Don Rearden, The Raven's Gift
John Morgan and his wife, Anne thought teaching in Alaska’s rural tundra would be an adventure. But when a mutant flu decimates their Yup’ik village, John loses everything he loves. When he can’t bring himself to die, he chooses his only remaining option: walk out, across hundreds of trackless miles, in search of civilization. But he finds something far worse than disease: primal man, bloody and savage, hunting his trail.
Advance press compares Don Rearden’s debut novel to Cormac McCarthy’s The Road, but I’d go further: hints of William Golding’s Lord of the Flies, Joseph Campbell’s Hero With a Thousand Faces, and Stanley Kubrick’s Full Metal Jacket permeate the narrative. It also provides a companion to Camus’ The Plague, a sort of answer volume, but not a direct refutation. Readers can enjoy this as a character thriller, or a dialogue with recent Western philosophy.

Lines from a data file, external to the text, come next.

(* ===== verification/SqlDdlOk.v ===== *)
(** The DDL against the catalog map.

    Every operation of [SqlDdl] either fails and changes nothing or succeeds with the
    catalog and the tables its specification says, stored in the ledger and with derived
    keyspaces that fit. *)

From S2P Require Import Prelude Errors Sha256 Hashing Node Aead Backend Cache Store Tree StoreRead Records StoreCommit StoreFrame GoNum SqlCodec SqlIndex SqlTxn SqlOverlay SqlStore Json SqlCatalog SqlScan SqlScanOk SqlCommit SqlRefine SqlTable SqlEdit SqlSession SqlRemove SqlDdl SqlIndexBuild SqlCat.

Section ddl_ok.
Context `{H : Hasher} `{G : GCM} `{E : Entropy} `{MR : MapRange} `{CF : CaseFold} `{QT : QueryTypes}.
Context {B : Type} `{BK : Backend B} `{!BackendSpec B} `{!BackendReliable B}.
Context `{!GCMSpec} `{!EntropyLive}.
Implicit Types q : SqlStore B.
Implicit Types A : gmap string tableDef.
Implicit Types m : catalogMeta.

(** ** Pointers *)

Lemma fresh_ptr_new (defs : gmap defptr tableDef) : defs !! fresh_ptr defs = None.
Proof.
  apply eq_None_not_Some. intros [d Hd]. unfold fresh_ptr in Hd.
  assert (∀ l (x : nat), x ∈ l -> x < foldr Nat.max 0 (S <$> l)) as Hlt.
  { induction l as [|y l IH]; intros x Hx; [by apply not_elem_of_nil in Hx|]. cbn [fmap list_fmap foldr].
    apply elem_of_cons in Hx as [->|Hx]; [lia|]. specialize (IH x Hx). lia. }
  set (p := foldr Nat.max 0 (S <$> (map_to_list defs).*1)) in *.
  assert (p ∈ (map_to_list defs).*1) as Hp%Hlt; [|unfold p in *; lia].
  apply list_elem_of_fmap. exists (p, d). split; [done|]. by apply elem_of_map_to_list.
Qed.

(** A table under a new pointer. *)
Definition with_table (n : string) (def : tableDef) q : SqlStore B :=
  let p := fresh_ptr (q_defs q) in set_qtables (<[n := p]> (q_tables q)) (set_defs (<[p := def]> (q_defs q)) q).

Lemma ptr_not_fresh q n p : ptrs_ok q -> q_tables q !! n = Some p -> p ≠ fresh_ptr (q_defs q).
Proof. intros Hp Hn ->. destruct (pt_live _ Hp _ _ Hn) as [d Hd]. by rewrite fresh_ptr_new in Hd. Qed.

Lemma with_table_map n def q : ptrs_ok q -> cat_map (with_table n def q) = <[n := def]> (cat_map q).
Proof.
  intros Hp. apply map_eq. intros n'. rewrite lookup_cat_map. cbn. rewrite !lookup_insert. case_decide as Hn.
  - cbn. by rewrite lookup_insert_eq.
  - rewrite lookup_cat_map. destruct (q_tables q !! n') as [p|] eqn:Ep; [|done]. cbn.
    rewrite lookup_insert_ne; [done|]. symmetry. by eapply ptr_not_fresh.
Qed.

Lemma with_table_ptrs n def q : ptrs_ok q -> ptrs_ok (with_table n def q).
Proof.
  intros Hp. split; cbn.
  - intros n' p [[<- <-]|[Hne Hl]]%lookup_insert_Some; [by rewrite lookup_insert_eq|].
    rewrite lookup_insert_ne; [by eapply pt_live|]. intros <-. by eapply ptr_not_fresh.
  - intros n1 n2 p [[<- <-]|[Hne Hl]]%lookup_insert_Some [[<- Hx]|[Hne2 Hl2]]%lookup_insert_Some; [done|..].
    + exfalso. by eapply ptr_not_fresh.
    + exfalso. subst p. by eapply ptr_not_fresh.
    + by eapply pt_inj.
Qed.

(** ** A catalog commit and the assignments that follow it *)

Lemma fresh_committed q q1 st lo so m :
  sql_committed q q1 st lo so -> spaces_fresh m (apply_batch so (sql_contents q)) -> spaces_fresh m (sql_contents q1).
Proof.
  intros Hc [F1 F2].
  assert (∀ k, derived k -> k ≠ [scanMetaKey] -> sql_contents q1 !! k = apply_batch so (sql_contents q) !! k) as Hk.
  { intros k Hd Hne. rewrite (sc_derived _ _ _ _ _ Hc k Hd), apply_batch_app. apply apply_batch_notin.
    intros op ->%list_elem_of_singleton. cbn. congruence. }
  split; intros id s Hu Hlt; rewrite Hk; [by apply F1|by left|done|by apply F2|right; by right|done].
Qed.

Lemma db_after O q q1 q2 st T m' A' lo so :
  db_ok O q st T -> keys_apart (s_ck (q_led q)) (O ++ row_keys T) -> Forall (λ op, op_Key op ∈ O) lo ->
  sql_committed q q1 st lo so ->
  q_led q2 = q_led q1 -> q_meta q2 = m' -> cat_map q2 = A' -> ptrs_ok q2 ->
  cat_wf m' A' -> cat_keys O A' ->
  (∀ n def pk r, cat_map q !! n = Some def -> trow T (td_ID def) pk = Some r ->
     ∃ n' def', A' !! n' = Some def' ∧ td_ID def' = td_ID def ∧ td_Columns def' = td_Columns def) ->
  (∀ n def, A' !! n = Some def -> derived_ok (apply_batch so (sql_contents q)) def (trows T (td_ID def))) ->
  spaces_fresh m' (apply_batch so (sql_contents q)) ->
  persisted (s_ck (q_led q)) (after_state (q_led q) st lo) m' A' ->
  db_ok O q2 (after_state (q_led q) st lo) T.
Proof.
  intros Hdb Hap Hlo Hc Hled <- <- Hptrs Hw Hk Hcols Hder Hfr Hps. split; try done.
  - eapply (catalog_commit_ok O q q1); try done; [apply Hdb|apply Hk|apply Hk|by apply cat_catalog_ok|..].
    + intros id def pk r Hcat Hr. apply catalog_iff in Hcat as (n & Hn & <-); [|apply Hdb].
      destruct (Hcols _ _ _ _ Hn Hr) as (n' & def' & Hn' & Hid & Hcs). exists def'. split; [|done]. apply catalog_iff; [done|]. eauto.
    + intros id def (n & Hn & <-)%catalog_iff; [|done]. by eapply Hder.
  - unfold sql_contents. rewrite Hled. by eapply fresh_committed.
  - by rewrite Hled, (sc_ck _ _ _ _ _ Hc).
Qed.

(** ** CREATE TABLE *)

Definition new_table m (name : string) (cols : list colDef) (pk : list nat) (comment : string) : tableDef :=
  let def := MkTable (ca_NextTableID m) name cols pk comment [] 0 in if hasAutoInc def then set_autoInc 1 def else def.
Definition create_meta m (name : string) : catalogMeta :=
  MkMeta (wrap64 (ca_NextTableID m + 1)) (ca_NextIndexID m) (ca_Tables m ++ [name]).

(** A table of a new id has no rows and no entries. *)
Lemma new_id_rows O q st T pk :
  db_ok O q st T -> trow T (ca_NextTableID (q_meta q)) pk = None.
Proof.
  intros Hdb. destruct (trow T _ pk) as [r|] eqn:Hr; [|done]. exfalso.
  destruct (so_rows _ _ _ _ (db_sql _ _ _ _ Hdb) _ _ _ Hr) as (def & Hc & _).
  apply catalog_iff in Hc as (n & Hn & Hid); [|apply Hdb]. pose proof (cw_id_lt _ _ (db_cat _ _ _ _ Hdb) _ _ Hn). lia.
Qed.

Lemma scan_space def k : in_space def None k -> ∃ s, k = scanKey (td_ID def) s.
Proof. intros [s ->]. exists s. unfold index_space, scanKey. by rewrite app_nil_r. Qed.

Lemma new_table_derived O q st T def :
  db_ok O q st T -> td_ID def = ca_NextTableID (q_meta q) -> td_Indexes def = [] ->
  derived_ok (sql_contents q) def (trows T (td_ID def)).
Proof.
  intros Hdb Hid Hix [ix|] k v Hi Hsp; [cbn in Hi; rewrite Hix in Hi; by apply not_elem_of_nil in Hi|].
  apply scan_space in Hsp as [s ->]. rewrite Hid. split.
  - rewrite (proj1 (db_fresh _ _ _ _ Hdb)); [done|apply (db_cat _ _ _ _ Hdb)|lia].
  - intros (pk & r & Hr & _). by rewrite lookup_trows, (new_id_rows O q st T pk Hdb) in Hr.
Qed.

Lemma new_table_fields m name cols pk comment :
  td_ID (new_table m name cols pk comment) = ca_NextTableID m ∧ td_Name (new_table m name cols pk comment) = name ∧
  td_Indexes (new_table m name cols pk comment) = [] ∧ td_PKOrds (new_table m name cols pk comment) = pk.
Proof. unfold new_table. by destruct (hasAutoInc _). Qed.

Lemma names_ok_snoc m name A n def :
  names_ok m A -> ToLower name = n -> A !! n = None -> names_ok (create_meta m name) (<[n := def]> A).
Proof.
  intros [Hn1 Hn2] <- Ha. unfold names_ok, create_meta. cbn. rewrite fmap_app. cbn. split.
  - apply NoDup_app. split_and!; [done| |apply NoDup_singleton]. intros n Hn ->%list_elem_of_singleton.
    apply Hn2 in Hn. rewrite Ha in Hn. by destruct Hn.
  - intros n'. rewrite elem_of_app, list_elem_of_singleton, Hn2, lookup_insert. case_decide; naive_solver.
Qed.

Lemma cat_names m A : cat_wf m A -> names_ok m A.
Proof. intros Hw. split; [apply Hw|apply Hw]. Qed.

Lemma ptrs_ok_ext q q' : q_tables q' = q_tables q -> q_defs q' = q_defs q -> ptrs_ok q -> ptrs_ok q'.
Proof. intros Et Ed [P1 P2]. split; rewrite Et, ?Ed; done. Qed.
Lemma cat_map_ext q q' : q_tables q' = q_tables q -> q_defs q' = q_defs q -> cat_map q' = cat_map q.
Proof. unfold cat_map. by intros -> ->. Qed.

Lemma committed_fields q q1 st lo so :
  sql_committed q q1 st lo so -> q_meta q1 = q_meta q ∧ q_defs q1 = q_defs q ∧ q_tables q1 = q_tables q.
Proof. intros Hc. by rewrite (sc_same _ _ _ _ _ Hc). Qed.

Lemma not_in_tables q n : ptrs_ok q -> cat_map q !! n = None -> q_tables q !! n = None.
Proof.
  intros Hp. rewrite lookup_cat_map. destruct (q_tables q !! n) as [p|] eqn:Ep; [|done].
  destruct (pt_live _ Hp _ _ Ep) as [d Hd]. cbn. congruence.
Qed.

Lemma create_wf m A name cols pk comment :
  cat_wf m A -> A !! ToLower name = None -> pk ≠ [] -> is_u64 (ca_NextTableID m + 1) ->
  cat_wf (create_meta m name) (<[ToLower name := new_table m name cols pk comment]> A).
Proof.
  intros Hw Hnew Hpk Hroom. destruct (new_table_fields m name cols pk comment) as (Fid & Fn & Fi & Fpk).
  eapply (cat_wf_put m _ A); [done|done|..].
  - split; rewrite ?Fid, ?Fn, ?Fi; try done.
    + intros n' d Hne Hd. pose proof (cw_id_lt _ _ Hw _ _ Hd). lia.
    + intros n' d ix ix' _ _ ?%not_elem_of_nil. done.
    + constructor.
    + cbn. rewrite wrap64_small by done. lia.
    + intros ix ?%not_elem_of_nil. done.
    + split; rewrite ?Fpk, ?Fi; [done|]. by intros ix ord ?%not_elem_of_nil.
  - unfold counters_le, create_meta. cbn. rewrite wrap64_small by done. destruct (cw_u64 _ _ Hw). split_and!; [lia|done..].
  - by apply names_ok_snoc; [apply cat_names| |].
Qed.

Trekking over Alaska’s vast tundra, John must confront creeping nihilism emerging within himself. Like Homer or Jack London before him, Rearden realizes an important truth: humans cannot beat nature. Oceans or deserts or Arctic flatland abolish all human pretense. Yet we share an innate need to build something. When John encounters a blind, starving girl amid burned-out ruins, he knows a logical man would leave her, but he abandons logic.
Rearden’s non-linear narrative pits John, the Modern Man, against a range of iconic characters: the Wise Native Woman and the Children With No Past, the Men Gone Savage and the Bastion of Civilization. When everything that came before proves founded on lies, different people face this collapse in wildly different ways. Facing such diverse allies and foes, though, John and “the girl” have only one overriding motivation: to survive.
In some ways, such stories have a fatalistic inevitability. From medieval quest romances and Grimm’s fairy tales to modern apocalyptic thrillers, we expect certain necessary components. We know the hero will lose everything, undergoing trials and humiliations; he’ll uncover secrets, both his own and his people’s; and he’ll energe transformed, putatively improved. Readers could sit with a copy of Joseph Campbell and plot Rearden’s story arc with graph paper.
But simultaneously, Rearden customizes his narrative to suit his location. Alaskans love to call their home ‘the last frontier,” and like Owen Wister or Louis L’amour, Rearden knows that people discover their true core selves beyond civilization’s borders. Frontiers overthrow self-importance and learned behaviors. Only when forced to support ourselves, moment by moment, do we discover the identity lingering beneath our pretensions.
Alaska, in Rearden’s telling, completely demolishes everything people from the Lower 48 think they know. Not only does it lack roads and conurbations, city trappings which bring the illusion of control; Alaska also lacks trees, grasses, and other familiar natural landmarks. Sure, miners and tourists and other white folks think they can “modernize” Alaska. But Rearden says the flat tundra moss and thrusting mountains expose such fashionable rhetorical lies.
Staggering across time, Rearden unfolds John’s story in three parallel tracks. As an outsider teacher, John struggles with local mistrust, but finds surprising allies by rejecting traditional white narratives in his Yup’ik classroom. Fleeing his ruined village, he struggles to survive with a blind, questioning orphan in tow. And with possible civilization in sight, he must hold his new family together while fleeing a faceless enemy who hunts humans for sport.
John’s quest exposes his inmost fears, testing whether his worries matter in the larger landscape. As a mixed-race outsider, he stands with his feet in both white and Yup’ik culture—making him part of neither. Lacking either Yup’ik tradition or white scientific certainty, he manages to avoid the pitfalls plaguing many other survivors. But he doesn’t understand most people he encounters. Like Jonah, John sees, but he doesn’t know.
Rearden’s ending comes rather abruptly. Like Golding, he cannot quite let his characters embrace the Absurd, providing rescue when things seem bleakest. One almost wishes Rearden, like Camus, had let his characters surrender all hope. Ten more pages might have been revealing. What new humans might have emerged on the other side? Surely something different, darker, more visceral than Camus’ subtopical plague survivors.
But like Golding, Rearden’s minor epic will resonate with audiences not for its ending, but for its locomotive-like mass. He pushes his characters, and us with them, through the pits of human despair and casual savagery. And if he doesn’t necessarily take the final step himself, he invites readers to do so. Though he admits: you may not like what you see over there.